Update: Well, har har har, I actually wrote it 3.5 years ago.

------
ams6110
_Erlang is about concurrency and message-passing, so for my first exercise I’m
going to try to create some simple network services._

Create some simple toy services that use raw message passing, just to get
familiar with how things work at a low level. But when you get ready to do
anything production-grade, or even find yourself thinking about things like
"how do I ensure all my processes get started before I start trying to send
messages" start learning OTP. A great tool for generating skeleton OTP
applications and helping with a lot of the associated housekeeping is rebar.

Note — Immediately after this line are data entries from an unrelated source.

(** * friendly-social/cli: the Friendly API client

    A shallow embedding of the SDK of the repository (package [api] under
    [internal/api], and its single-file twin, package [friendly], which the
    terminal UI imports) together with the properties its specification
    states about it.

    The two packages hold the same code: [friendly] renames the fields
    [url]/[http] of [Client] to [endpoint]/[httpClient] and the helper [do]
    to [doRequest], and its [UploadFile] takes one more, unused, argument.
    The definitions below follow package [api] and keep its names. The
    terminal UI (main.go) is a client of these functions; its model and
    [Update] come after the SDK.

    Conventions.
    - A Go [string] is a sequence of bytes: Rocq's [string], one [ascii] per
      byte; [len] is the byte count.
    - [int] and [int64] are [Z]; where a value must fit 64 bits this is
      written out ([int64_ok]).
    - A Go slice is a [slice]: [NilSlice] is the nil slice, [Slice []] an
      empty one (encoding/json tells them apart).
    - A pointer that is only ever nil or the address of a private value is
      an [option].
    - A function returning [(T, error)] returns [result T]. *)

From Stdlib Require Import ZArith String Ascii.
From Stdlib Require Import DecimalString DecimalFacts DecimalPos.
From stdpp Require Import gmap strings list.

Set Warnings "-register-all".

Open Scope string_scope.
Open Scope Z_scope.

(** ** Errors and results *)

(** A Go [error] as this code builds them: a message ([errors.New],
    [fmt.Errorf]). *)
Inductive error := NewError (msg : string).

Definition Error (e : error) : string := let 'NewError m := e in m.

Inductive result (A : Type) :=
| Ok (a : A)
| Err (e : error).
Arguments Ok {A} a.
Arguments Err {A} e.

Definition is_ok {A} (r : result A) : bool :=
  match r with Ok _ => true | Err _ => false end.

(** ** Package fmt, as far as the client uses it *)

Module fmt.

(** [%d] of an integer: decimal digits, with a leading [-] when negative. *)
Definition decimal (z : Z) : string := NilZero.string_of_int (Z.to_int z).

(** The operands the client passes to [Sprintf] and [Errorf]. *)
Inductive arg :=
| S (s : string)
| D (z : Z)
| E (e : error).

Definition type_name (a : arg) : string :=
  match a with S _ => "string" | D _ => "int64" | E _ => "*errors.errorString" end.

Definition value_text (a : arg) : string :=
  match a with S s => s | D z => decimal z | E e => Error e end.

(** One verb applied to one operand. [%s] and [%v] print strings and
    errors, [%d] integers, [%w] (in [Errorf]) errors; [%v] prints
    anything. The client never mismatches a verb and its operand; the last
    line is the shape of what fmt prints then (with the operand's kind in
    place of its declared type). *)
Definition verb (v : ascii) (a : arg) : string :=
  match v, a with
  | "s"%char, S s => s
  | "s"%char, E e => Error e
  | "d"%char, D z => decimal z
  | "w"%char, E e => Error e
  | "v"%char, _ => value_text a
  | _, _ => "%!" +:+ String v ("(" +:+ type_name a +:+ "=" +:+ value_text a +:+ ")")
  end.

Fixpoint operands (args : list arg) : string :=
  match args with
  | [] => ""
  | [a] => type_name a +:+ "=" +:+ value_text a
  | a :: rest => type_name a +:+ "=" +:+ value_text a +:+ ", " +:+ operands rest
  end.

(** What is printed for the operands no verb consumed. *)
Definition extra (args : list arg) : string :=
  match args with
  | [] => ""
  | _ => "%!(EXTRA " +:+ operands args +:+ ")"
  end.

(** [fmt.Sprintf]: the format is copied, each [%x] replaced by the next
    operand under that verb. *)
Fixpoint Sprintf (format : string) (args : list arg) : string :=
  match format with
  | "" => extra args
  | String "%" "" => "%!(NOVERB)" +:+ extra args
  | String "%" (String "%" rest) => String "%" (Sprintf rest args)
  | String "%" (String v rest) =>
      match args with
      | [] => "%!" +:+ String v ("(MISSING)" +:+ Sprintf rest [])
      | a :: args' => verb v a +:+ Sprintf rest args'
      end
  | String c rest => String c (Sprintf rest args)
  end.

Definition Errorf (format : string) (args : list arg) : error :=
  NewError (Sprintf format args).

End fmt.

(** [len(s)] *)
Definition len (s : string) : Z := Z.of_nat (String.length s).

(** [strings.Repeat], for building inputs of a given length. *)
Fixpoint Repeat (s : string) (count : nat) : string :=
  match count with
  | O => ""
  | Datatypes.S n => s +:+ Repeat s n
  end.

(** ** types.go: the domain value types *)

Definition int64_ok (z : Z) : Prop := - 2 ^ 63 <= z < 2 ^ 63.

Definition UserId := Z.
Definition UserAccessHash := string.
Definition Token := string.
Definition Nickname := string.
Definition UserDescription := string.
Definition Interest := string.
Definition FriendToken := string.
Definition FileId := Z.
Definition FileAccessHash := string.

(** A slice: nil, or some elements (possibly none). *)
Inductive slice (A : Type) :=
| NilSlice
| Slice (elems : list A).
Arguments NilSlice {A}.
Arguments Slice {A} elems.

Definition elements {A} (s : slice A) : list A :=
  match s with NilSlice => [] | Slice l => l end.

Module Authorization.
Record t := mk { Id : UserId; AccessHash : UserAccessHash; Token : Token }.
End Authorization.

Module FileDescriptor.
Record t := mk { Id : FileId; AccessHash : FileAccessHash }.
End FileDescriptor.

Module UserDetails.
Record t := mk {
  Id : UserId;
  AccessHash : UserAccessHash;
  Nickname : Nickname;
  Description : UserDescription;
  Interests : slice Interest;
  Avatar : option FileDescriptor.t
}.
End UserDetails.

Module NetworkDetails.
Record t := mk { Friends : slice UserDetails.t }.
End NetworkDetails.

Module FeedEntry.
Record t := mk {
  IsExtendedNetwork : bool;
  CommonFriends : slice UserDetails.t;
  Details : UserDetails.t
}.
End FeedEntry.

The book by Martin Logan, mentioned in another comment, is a great primer on
OTP once you have the basics of Erlang under your belt.

------
Roboprog
Ah, assign only once. It's as if thousands of COBOL programmers cried out at
once and then were suddenly extinguished :-) ("Bastards! What did you do with
the DATA DIVISION!!!")

Good catch about symbols (variables) starting with caps, vs unquoted atoms
starting with lowers. I've skimmed the Prag.Prog. Erlang book, but did not pay
close enough attention to catch it.

Now if only I could really get my head around monads... (at least I got to
study another language with lists and atoms back at school in the 80s, though
it wasn't covered very well at CSUS)

------
pkulak
Good article. But now I just want to read the second one that doesn't exist
yet!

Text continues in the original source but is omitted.